In many ways American is very generous with their routing rules on award tickets, given that they let you exceed the maximum permitted mileage (MPM) for a city pair by 25%. As I wrote about in this post, that means you can fly from Los Angeles to Hong Kong via New York, and American also allows a free stopover at the North American gateway city on an award ticket.
So while I’ve often written about maximizing free stopovers and routings on award tickets, here’s something that made me pretty excited — you can fly roundtrip from Vancouver to New York on Cathay Pacific on a single one-way award ticket. That Vancouver to New York flight on Cathay Pacific is one of the coolest “fifth freedom” routes, since I don’t think there’s a more luxurious way to fly within North America.
Now, I found exactly one scenario where this is allowed, and it’s one I’m seriously considering taking advantage of. American’s MPM between Vancouver and Colombo (Sri Lanka) is 10,494 miles, and American’s MPM plus 25% is 13,117 miles.
Obviously most people would route from Vancouver to Colombo either directly via Hong Kong or with a connection somewhere on the west coast, but I wanted to see if there was any way to find an allowable routing that incorporates the Vancouver to New York segment on Cathay Pacific.
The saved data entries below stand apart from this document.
(** Every snapshot a cycle renders is within the limit if those rendered
    before and the current one were. *)
Lemma renders_within_limit cfg stats m :
  Forall within_limit (renders m) ->
  within_limit (react_state m) ->
  Forall within_limit (renders (fetchMintStats cfg stats net m)).
Proof.
  intros Hall Hcur.
  rewrite fetchMintStats_renders.
  apply Forall_app; split; [exact Hall|].
  destruct (config_ready_dec cfg) as [Hready|Hnot]; [|constructor].
  apply Forall_app; split.
  - destruct (totalMinted stats =? 0); [|constructor].
    apply Forall_singleton. exact Hcur.
  - apply Forall_singleton, kept_within_limit, Hcur.
Qed.

End SubgraphHonoursFirst.

(** ** Cycles that end with a zero count *)

(** What the adapters compute does not depend on the machine they start
    from. *)
Lemma adapters_blind cfg net fr m1 m2 :
  (adapters cfg net fr m1).1 = (adapters cfg net fr m2).1.
Proof.
  unfold adapters, try_catch.
  destruct (listingType cfg).
  - rewrite !subgraph_query_run. cbv zeta.
    repeat split_match; rewrite ?ens_client_fallback_run; reflexivity.
  - rewrite !indexer_query_run. split_match; reflexivity.
Qed.

(** C10, amended. A cycle in which an adapter answered (the indexer on
    L2; the first subgraph query or the ENS client on L1) and which
    completes with a count of zero sets the snapshot
    [{0, names, isLoading: false, error: null}], whatever was shown
    before, where the names are those the adapter returned: the first
    100 item names on L2, the non-empty names of the first subgraph
    reply on L1, none when the ENS client answered after the subgraph
    failed. [localStorage] is not written. *)
Theorem zero_result_replaces_snapshot cfg stats net m :
  config_ready cfg ->
  (listingType cfg = L2
   \/ (exists node data,
         namehash_normalize net (listedName cfg) = Some node
         /\ subgraph_domains net node limit = Resolved data)
   \/ (exists page, ens_getSubnames net (listedName cfg) limit = Resolved page)) ->
  let m' := fetchMintStats cfg stats net m in
  error (react_state m') = None ->
  totalMinted (react_state m') = 0 ->
  react_state m' = mkMintStats 0 (recentMints (react_state m')) false None
  /\ localStorage m' = localStorage m
  /\ (forall s rs,
        react_state (fetchMintStats cfg stats net
                       (mkMachine s rs (localStorage m) (requests m))) =
        react_state m')
  /\ (listingType cfg = L2 ->
      forall data,
        indexer_nodes net (listedName cfg) limit = Resolved data ->
        recentMints (react_state m') =
          match items data with Some l => slice_names l | None => [] end)
  /\ (listingType cfg = L1 ->
      forall node data,
        namehash_normalize net (listedName cfg) = Some node ->
        subgraph_domains net node limit = Resolved data ->
        recentMints (react_state m') =
          match graph_domains data with Some ds => named ds | None => [] end)
  /\ (listingType cfg = L1 ->
      (namehash_normalize net (listedName cfg) = None
       \/ exists node, namehash_normalize net (listedName cfg) = Some node
                       /\ subgraph_domains net node limit = Rejected) ->
      forall page,
        ens_getSubnames net (listedName cfg) limit = Resolved page ->
        recentMints (react_state m') = []).
Proof.
  intros Hready _ m' Herr Hzero.
  pose proof (fetchMintStats_outcome cfg stats net m Hready) as Hout.
  fold m' in Hout. cbv zeta in Hout.
  destruct (adapters cfg net (mkFrame 0 []) (started stats m))
    as [[[[]|] fr] m1] eqn:Hrun; destruct Hout as [Hs Hl].
  2:{ rewrite Hs in Herr. discriminate Herr. }
  rewrite Hs in Hzero |- *. cbn [fresh_stats totalMinted] in Hzero.
  rewrite Hzero in Hl. cbn in Hl.
  split; [unfold fresh_stats; cbn [recentMints]; rewrite Hzero; reflexivity|].
  split; [exact Hl|]. split; [|split; [|split]].
  - intros s rs.
    pose proof (fetchMintStats_outcome cfg stats net
                  (mkMachine s rs (localStorage m) (requests m)) Hready) as Hout.
    cbv zeta in Hout.
    pose proof (adapters_blind cfg net (mkFrame 0 [])
                  (started stats (mkMachine s rs (localStorage m) (requests m)))
                  (started stats m)) as Hsame.
    rewrite Hrun in Hsame.
    destruct (adapters cfg net (mkFrame 0 []) (started stats (mkMachine _ _ _ _)))
      as [[c2 fr2] m2].
    cbn [fst] in Hsame. injection Hsame as -> ->.
    exact (proj1 Hout).
  - intros HL2 data Hreply.
    rewrite adapters_L2, indexer_query_run, Hreply in Hrun by assumption.
    injection Hrun as <- _. reflexivity.
  - intros HL1 node data Hnode Hreply.
    rewrite adapters_L1, subgraph_query_run, Hnode, Hreply in Hrun by assumption.
    cbv zeta in Hrun. rewrite after_first_reply_fresh in Hrun.
    unfold corrective_needed in Hrun.
    cbn [var_totalMinted var_recentMints] in Hrun.
    destruct (Z.gtb_spec (default 0 (graph_subdomainCount data)) 0) as [Hpos|Hle].
    + (* a positive count was read: the final count cannot be zero *)
      exfalso. cbn [andb] in Hrun.
      destruct (length _ =? 0)%nat.
      * destruct (subgraph_nested net node limit) as [nested|].
        -- injection Hrun as <- _.
           destruct (graph_nested_subdomains nested);
             cbn [var_totalMinted] in Hzero; lia.
        -- rewrite ens_client_fallback_run in Hrun. injection Hrun as <- _.
           destruct (ens_getSubnames net (listedName cfg) limit) as [[l|]|];
             cbn [var_totalMinted] in Hzero; try lia.
           destruct (Nat.ltb_spec 0 (length l));
             cbn [var_totalMinted] in Hzero; lia.
      * injection Hrun as <- _. cbn [var_totalMinted] in Hzero. lia.
    + cbn [andb] in Hrun. injection Hrun as <- _. reflexivity.
  - intros HL1 Hgraph page Hens.
    rewrite adapters_L1, subgraph_query_run in Hrun by assumption.
    destruct Hgraph as [Hnode|(node & Hnode & Hreply)];
      rewrite Hnode, ?Hreply, ens_client_fallback_run, Hens in Hrun;
      injection Hrun as <- _;
      (destruct page as [l|]; [|reflexivity]);
      (destruct (Nat.ltb_spec 0 (length l)); [|reflexivity]);
      cbn [var_totalMinted] in Hzero; lia.
Qed.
Flying from Vancouver to New York to Hong Kong to Colombo is a total of 13,014 miles, which is roughly 100 miles under the MPM for the city pair.
But here’s the cool thing — American has a “direct” flight from New York to Hong Kong which routes via Vancouver. Because it’s a single flight number they use the direct distance between New York and Hong Kong for calculating the MPM.
This means you could conceivably fly Vancouver to New York (stopover) to Vancouver to Hong Kong to Colombo for 55,000 miles in business class or 67,500 miles in first class.
Again, I don’t find this especially useful since I’d probably rather fly nonstop from New York to Hong Kong and enjoy a 15+ hour flight, rather than breaking it up in Vancouver for an hour in the middle of the night, but for the sheer novelty of traveling roundtrip on a one-way ticket I’m almost tempted.